Baptising in Lent, confirming in Ordinary Time, marrying on Holy Saturday all suggest that one day or season in the Church year is much the same as the next. As a consequence, the liturgical seasons lose their purpose and meaning; the rhythm of the Church year is flattened out so that there is no longer any ebb and flow, any light or shade. The whole year has a sense of sameness about it like the secular year because we give way to convenience and a false sense of ‘being pastoral’.

Parishes that do not conduct initiation in Lent often cover the baptismal font to show visually that baptisms are not conducted then.The dry font is an image of the desert, of the Lenten fast, of our thirsting for baptism at Easter. If the practice is carried out every year, then people come to appreciate its symbolism.

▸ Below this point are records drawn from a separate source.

(* ===== verification/FrameParser.v ===== *)
(** The incremental frame parser: a three-state machine over the receive
    buffer, fed with arbitrary chunks of the byte stream.

    Source: libs/prodigy-oaa-protocol, Messenger/FrameParser. The machine is
    written against the [ByteQueue] interface; the program's instance is the
    circular buffer, the reference instance the list of unread bytes. *)

From S2P Require Import Prelude Frames Ring.

Module FrameParser.
Import FrameSerializer.

Inductive State := ReadHeader | ReadSize | ReadPayload.

#[export] Instance State_eq_dec : EqDecision State.
Proof. solve_decision. Defined.

Record t (Q : Type) := mk {
  m_state : State;
  m_buffer : Q;
  m_currentHeader : FrameHeader.t;
  m_sizeFieldLength : nat;
  m_framePayloadSize : Z
}.
Arguments mk {Q}.
Arguments m_state {Q}.
Arguments m_buffer {Q}.
Arguments m_currentHeader {Q}.
Arguments m_sizeFieldLength {Q}.
Arguments m_framePayloadSize {Q}.

(** [FrameHeader{}]: value-initialised. *)
Definition emptyHeader : FrameHeader.t := FrameHeader.mk 0 Middle Plain Specific 0.

Section Parser.
Context {Q : Type} `{!ByteQueue Q}.

Definition create : t Q := mk ReadHeader bq_empty emptyHeader 0 0.

Definition reset (p : t Q) : t Q :=
  mk ReadHeader (bq_clear (m_buffer p)) emptyHeader 0 0.

(** One turn of the loop in [process]: [None] is the [return] of a state
    that lacks bytes, otherwise the new state and the frame emitted. *)
Definition step (p : t Q) : option (t Q * list frame) :=
  let avail := Z.of_nat (bq_available (m_buffer p)) in
  match m_state p with
  | ReadHeader =>
      if avail <? 2 then None
      else
        h ← FrameHeader.parse (bq_peek (m_buffer p) 2);
        Some (mk ReadSize (bq_consume (m_buffer p) 2) h
                 (FrameHeader.sizeFieldLength (FrameHeader.frameType h))
                 (m_framePayloadSize p), [])
  | ReadSize =>
      if avail <? Z.of_nat (m_sizeFieldLength p) then None
      else
        let sizeData := bq_peek (m_buffer p) (m_sizeFieldLength p) in
        let framePayloadSize := be_decode (take 2 sizeData) in
        let total :=
          if decide (FrameHeader.frameType (m_currentHeader p) = First)
          then be_decode (take 4 (drop 2 sizeData)) else 0 in
        Some (mk ReadPayload (bq_consume (m_buffer p) (m_sizeFieldLength p))
                 (FrameHeader.set_total (m_currentHeader p) total)
                 (m_sizeFieldLength p) framePayloadSize, [])
  | ReadPayload =>
      if avail <? m_framePayloadSize p then None
      else
        let n := Z.to_nat (m_framePayloadSize p) in
        let payload := bq_peek (m_buffer p) n in
        Some (mk ReadHeader (bq_consume (m_buffer p) n) (m_currentHeader p)
                 (m_sizeFieldLength p) (m_framePayloadSize p),
              [(m_currentHeader p, payload)])
  end.

(** [process]: the [while (true)] loop; [None] is running out of fuel. *)
Fixpoint process (fuel : nat) (p : t Q) : option (t Q * list frame) :=
  match step p with
  | None => Some (p, [])
  | Some (p', out) =>
      match fuel with
      | O => None
      | S fuel' => r ← process fuel' p'; Some (r.1, out ++ r.2)
      end
  end.

(** The turns [process] can take: every two of them consume bytes. *)
Definition processFuel (p : t Q) : nat := S (bq_available (m_buffer p)).

Definition onData (p : t Q) (data : bytes) : option (t Q * list frame) :=
  b ← bq_append (m_buffer p) data;
  let p := mk (m_state p) b (m_currentHeader p) (m_sizeFieldLength p)
              (m_framePayloadSize p) in
  process (processFuel p) p.

(** A sequence of [dataReceived] signals, with the frames emitted. *)
Fixpoint feed (p : t Q) (chunks : list bytes) : option (t Q * list frame) :=
  match chunks with
  | [] => Some (p, [])
  | c :: cs =>
      r ← onData p c;
      r' ← feed r.1 cs;
      Some (r'.1, r.2 ++ r'.2)
  end.
End Parser.

(** ** Refinement: any byte queue behaves as the list of its bytes *)

Record rel `{!ByteQueue Q} (p : t Q) (q : t bytes) : Prop := {
  rel_state : m_state p = m_state q;
  rel_buffer : bq_repr (m_buffer p) (m_buffer q);
  rel_header : m_currentHeader p = m_currentHeader q;
  rel_len : m_sizeFieldLength p = m_sizeFieldLength q;
  rel_size : m_framePayloadSize p = m_framePayloadSize q
}.
Lemma wf_buffered a : wf a -> buffered a <= m_maxAggregateSize a.
Proof.
  intros [Hr Hb Hp _ _]. unfold buffered. etrans; [|apply Hb]. rewrite Hr.
  apply map_sum_mono. intros i x Hx. destruct (Hp i x Hx). lia.
Qed.

(** ** Isolation, step by step *)

Lemma restrict_other c a a' :
  m_partials a' !! c = m_partials a !! c ->
  m_maxMessageSize a' = m_maxMessageSize a ->
  m_maxAggregateSize a' = m_maxAggregateSize a ->
  restrict c a' = restrict c a.
Proof. intros H1 H2 H3. unfold restrict. by rewrite H1, H2, H3. Qed.

Lemma restrict_lookup c a : m_partials (restrict c a) !! c = m_partials a !! c.
Proof.
  unfold restrict. destruct (m_partials a !! c) eqn:E; simpl;
    [apply lookup_singleton_eq|apply lookup_empty].
Qed.

Lemma restrict_wf c a : wf a -> wf (restrict c a).
Proof.
  intros Hwf. pose proof (wf_reserved_nonneg a Hwf).
  destruct Hwf as [Hr Hb Hp Hl Hm]. unfold restrict.
  destruct (m_partials a !! c) as [p|] eqn:E.
  - pose proof (map_sum_delete declaredSize _ _ _ E).
    assert (0 <= map_sum declaredSize (delete c (m_partials a))).
    { apply map_sum_nonneg, map_Forall_delete. intros i x Hx.
      destruct (Hp i x Hx). lia. }
    constructor; simpl; try lia.
    + rewrite <- insert_empty, map_sum_insert, map_sum_empty by done. lia.
    + rewrite <- insert_empty. apply map_Forall_insert_2; [|apply map_Forall_empty].
      by apply (Hp c).
  - constructor; simpl; try lia; [by rewrite map_sum_empty|apply map_Forall_empty].
Qed.

(** After the release both sides have the channel empty. *)
Lemma restrict_release c a : wf a -> restrict c (release a c) = release (restrict c a) c.
Proof.
  intros Hwf. rewrite (release_spec (restrict c a)) by by apply restrict_wf.
  unfold restrict at 1. rewrite release_lookup.
  rewrite release_spec by done. simpl.
  unfold restrict. destruct (m_partials a !! c) eqn:E; simpl.
  - rewrite lookup_singleton_eq, delete_singleton_eq. f_equal; lia.
  - rewrite lookup_empty, delete_empty. f_equal; lia.
Qed.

Parents sometimes want their baby to be baptised in a school chapel or other place which has some meaning to them as individuals. Through baptism, confirmation and Eucharist, we are made sons and daughters of God, are incorporated into Christ and are initiated into the Church.

The Catholic Church is manifested locally as the Sunday Eucharistic community, that is, the local parish. It is this community which calls people to the life of faith and welcomes them into full membership. It is the parish community that makes God’s love concrete to the children and provides the sense of belonging that is central to baptism. Holding a baptism somewhere apart from the parish church suggests that baptism is a private, rather than ecclesial, matter.

There is a time for baptism - preferably Easter, but certainly a Sunday outside of Lent, and a place - the parish church.